Among Asian companies in the news, China's Sunny Optical Technology rose 9.5 percent after an earnings beat. China Telecom rose 3 percent on a fundraising round to invest in 5G technology. Toyota Motor gained 4.1 percent after announcing production cuts in North America. On the downside, Chong Kun Pharmaceutical declined 21 percent after Korean regulators rejected its pancreatic drug. Weimob, the Chinese software maker, fell 18 percent on an earnings miss, and Nexteer Automotive, the Chinese auto parts supplier, fell 5.5 percent also on an earnings miss.

Australian markets edged down, with the All Ordinaries index off 0.6 percent, as profit-taking pressures continued, and Australian bond yields remained elevated. Technology, industrials, real estate, and health care all lagged while energy, materials, and consumer discretionary shares held up best.

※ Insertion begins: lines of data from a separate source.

Definition startEdit (post : Post) : Eff BasePost unit :=
  setFormData
    (mkEntity (id post)
       (mkPost (postId (fields post)) (title (fields post))
          (body (fields post)) ∅)).

(** [const isEditing = !!formData.id] *)
Definition isEditing : bool := truthy_number (id (formData s)).

(** [{error && (<div className="error-message">Error: {error}</div>)}]:
    the message shown above the form, if any. *)
Definition errorBanner : option string :=
  match error s with
  | Some msg => if truthy_string msg then Some msg else None
  | None => None
  end.

(** [<h2>{isEditing ? "Edit Post" : "Add New Post"}</h2>] *)
Definition formHeading : string :=
  if isEditing then "Edit Post" else "Add New Post".

(** The label of the submit button. *)
Definition submitLabel : string :=
  if isEditing then "Update Post" else "Add Post".

(** [{isEditing && (<button ... onClick={resetForm}>Cancel</button>)}] *)
Definition cancelShown : bool := isEditing.

(** The three renderings of the list: the loading text, the empty-state
    text, or the table with one row (id, title, body) per post. *)
Inductive list_area : Type :=
| LoadingText
| EmptyState
| Table (rows : list (option Z * text * text)).

(** [loading ? ... : posts.length === 0 ? ... : <table>...</table>] *)
Definition listArea : list_area :=
  if loading s then LoadingText
  else if (length (items s) =? 0)%nat then EmptyState
  else Table ((fun post : Post =>
                 (id post, title (fields post), body (fields post)))
                <$> items s).

End Page.

End Posts.

(** ** users.tsx *)

Module Users.

(** [interface BaseUser], without the [id] that [Entity] carries;
    [extra] holds the further properties that the index signature
    [Record<string, string|number|boolean>] admits. *)
Record BaseUser : Type := mkUser {
  name : text;
  email : text;
  extra : gmap string (string + Z + bool);
}.

Definition User : Type := Entity BaseUser.

Definition baseUrl : string := "https://jsonplaceholder.typicode.com/users".

(** [{ name: '', email: '' }] *)
Definition emptyUser : User := mkEntity None (mkUser [] [] ∅).

Section Page.

(** Modelled from the spec: the hook [useCrudState] that the page calls
    is not among the sources.  Of what it returns, [handleCreate] and
    [handleUpdate] are left arbitrary, [formData] is the form draft of
    the page state [s], and [setError] and [setFormData] are the
    setters of the page's error message and form draft. *)
Variable handleCreate : User -> Eff BaseUser unit.
Variable handleUpdate : User -> Eff BaseUser unit.
Variable s : PageState BaseUser.

(** [e.preventDefault()] has no effect on the page state or the network. *)
Definition handleSubmit : Eff BaseUser unit :=
  if negb (truthy_text (trim (name (fields (formData s)))))
     || negb (truthy_text (trim (email (fields (formData s)))))
  then setError (Some "Please fill in all fields")
  else
    if truthy_number (id (formData s))
    then handleUpdate (formData s)
    else handleCreate (formData s).

Definition startEdit (user : User) : Eff BaseUser unit :=
  setFormData
    (mkEntity (id user) (mkUser (name (fields user)) (email (fields user)) ∅)).

(** [const isEditing = !!formData.id] *)
Definition isEditing : bool := truthy_number (id (formData s)).

End Page.

End Users.

(** ** Required text fields *)

(** A text that is empty or consists of white space only. *)
Fixpoint blank (s : text) : bool :=
  match s with
  | [] => true
  | c :: s' => is_white_space c && blank s'
  end.

(** ** The lists of the specification's scenarios *)

Module Scenario.

Import Users.

(** [{ id: n, name: nm, email: em }] *)
Definition user (n : Z) (nm em : string) : User :=
  mkEntity (Some n) (mkUser (lit nm) (lit em) ∅).

(** A form draft without identifier: [{ name: nm, email: em }] *)
Definition draft (nm em : string) : User :=
  mkEntity None (mkUser (lit nm) (lit em) ∅).

(** [[{ id: 1, name: "A" }, { id: 3, name: "B" }]] *)
Definition listAB : list User :=
  [user 1 "A" "a@example.com"; user 3 "B" "b@example.com"].

(** A list in which the identifier 3 occurs twice. *)
Definition listDup : list User :=
  [user 3 "B" "b@example.com"; user 3 "C" "c@example.com"].

(** A page showing [l], idle, with the form draft [f]. *)
Definition showing (l : list User) (f : User) : PageState BaseUser :=
  mkPageState l false None f.

(** A remote side that answers every request with [code] and body [b]. *)
Definition always {B : Type} (code : Z) (b : B) :
    request User -> fetch_result B :=
  fun _ => Resolved (mkResponse code (Normal b)).

(** A remote side that echoes the submitted item with status 200, as the
    mock API does for [PUT]. *)
Definition echo (fallback : User) : request User -> fetch_result User :=
  fun req => Resolved (mkResponse 200 (Normal (default fallback (body req)))).

(** [{ id: n, postId: 1, title: t, body: b }] *)
Definition post (n : Z) (t b : string) : Posts.Post :=
  mkEntity (Some n) (Posts.mkPost 1 (lit t) (lit b) ∅).

(** A post as the remote API lists it, with a further property. *)
Definition postWithExtra (n : Z) (t b : string) : Posts.Post :=
  mkEntity (Some n) (Posts.mkPost 1 (lit t) (lit b) {[ "userId" := inr 7 ]}).

(** A remote side for posts that echoes the submitted item. *)
Definition echoPost : request Posts.Post -> fetch_result Posts.Post :=
  fun req => Resolved (mkResponse 200 (Normal (default Posts.emptyPost (body req)))).

(** A remote side that answers every request with [code] and a body that
    does not parse. *)
Definition unparsable {T B : Type} (code : Z) (msg : string) :
    request T -> fetch_result B :=
  fun _ => Resolved (mkResponse code (Throw (Error msg))).

(** A remote side, for any resource, that answers every request with
    [code] and body [b]. *)
Definition answer {T B : Type} (code : Z) (b : B) :
    request T -> fetch_result B :=
  fun _ => Resolved (mkResponse code (Normal b)).

(** A remote side that cannot be reached. *)
Definition unreachable {T B : Type} (msg : string) :
    request T -> fetch_result B :=
  fun _ => Rejected (Error msg).

End Scenario.

(** * Properties *)

(** ** The JavaScript fragments at work *)

(** [trim] removes the Unicode white space of ECMAScript at both ends, and
    only there; U+200B is not white space. *)
Example trim_unicode :
  trim [160; 12288; 65279; 65; 32; 66; 8233; 10]%N = [65; 32; 66]%N /\
  blank [160; 5760; 8239; 8287; 12288]%N = true /\
  blank [8203]%N = false.
Proof. repeat split. Qed.

(** From 2^53 on, adding 1 rounds: to the even neighbour. *)
Example number_add_rounds :
  number_add (2 ^ 53 - 1) 1 = 2 ^ 53 /\
  number_add (2 ^ 53) 1 = 2 ^ 53 /\
  number_add (2 ^ 53 + 2) 1 = 2 ^ 53 + 4 /\
  number_add (- 2 ^ 53) 1 = - 2 ^ 53 + 1 /\
  number_add (- 2 ^ 60) 1 = - 2 ^ 60.
Proof. repeat split. Qed.

(** Numbers print as JavaScript prints them. *)
Example to_string_examples :
  to_string 500 = "500" /\
  to_string (-5) = "-5" /\
  to_string (2 ^ 53) = "9007199254740992" /\
  to_string (2 ^ 64) = "18446744073709552000" /\
  to_string (10 ^ 21) = "1e+21" /\
  to_string (2 ^ 70) = "1.1805916207174113e+21" /\
  to_string (- 2 ^ 100) = "-1.2676506002282294e+30".
Proof. repeat split; vm_compute; reflexivity. Qed.

(** ** What each handler does on each outcome of its request *)

Ltac run_handler :=
  unfold mbind, eff_bind, bind, try_catch, try_finally, fetch, check_ok,
    await_json, setItems, setLoading, setError, setFormData, console_error,
    emit, throw, ret;
  cbn.

Section Outcomes.

Context {F : Type}.
Implicit Types (items : list (Entity F)) (itemData newItem savedItem : Entity F).
Implicit Types (baseUrl entityName : string).

Lemma fetch_handler_success (server : request (Entity F) -> fetch_result (list (Entity F)))
    baseUrl entityName data :
  replies_with server (list_request baseUrl) data ->
  createFetchHandler server baseUrl entityName =
    ([SetLoading true; SetError None; Fetch (list_request baseUrl);
      SetItems data; SetLoading false], Normal tt).
Proof.
  intros (r & Hr & Hok & Hjson).
  unfold createFetchHandler. run_handler.
  rewrite Hr, Hok. cbn. rewrite Hjson. reflexivity.
Qed.

Lemma fetch_handler_rejected (server : request (Entity F) -> fetch_result (list (Entity F)))
    baseUrl entityName err :
  rejects_with server (list_request baseUrl) err ->
  createFetchHandler server baseUrl entityName =
    ([SetLoading true; SetError None; Fetch (list_request baseUrl);
      SetError (Some (message_or ("Failed to fetch " +:+ entityName) err));
      ConsoleError ("Error fetching " +:+ entityName +:+ ":") err;
      SetLoading false], Normal tt).
Proof.
  unfold rejects_with. intros Hr.
  unfold createFetchHandler. run_handler.
  rewrite Hr. reflexivity.
Qed.

Lemma fetch_handler_status (server : request (Entity F) -> fetch_result (list (Entity F)))
    baseUrl entityName code :
  answers_status server (list_request baseUrl) code ->
  createFetchHandler server baseUrl entityName =
    ([SetLoading true; SetError None; Fetch (list_request baseUrl);
      SetError (Some ("HTTP error! status: " +:+ to_string code));
      ConsoleError ("Error fetching " +:+ entityName +:+ ":")
        (Error ("HTTP error! status: " +:+ to_string code));
      SetLoading false], Normal tt).
Proof.
  intros (r & Hr & Hok & Hcode).
  unfold createFetchHandler. run_handler.
  rewrite Hr, Hok, Hcode. reflexivity.
Qed.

In economic news, Australian labour force data were much stronger than expected, as the number of employed rose by 88,700 in February, more than doubling expectations and up from an increase of 29,500 in January. The unemployment rate fell more than expected to 5.8 percent vs. expectations for 6.3 percent.

Looking ahead*

On Friday in Asia/Pacific, Japanese CPI, China loan prime rate, and Australian retail sales reports are due. In Europe, UK public sector finance and German PPI reports are scheduled. In North America, Canadian retail sales figures are on tap.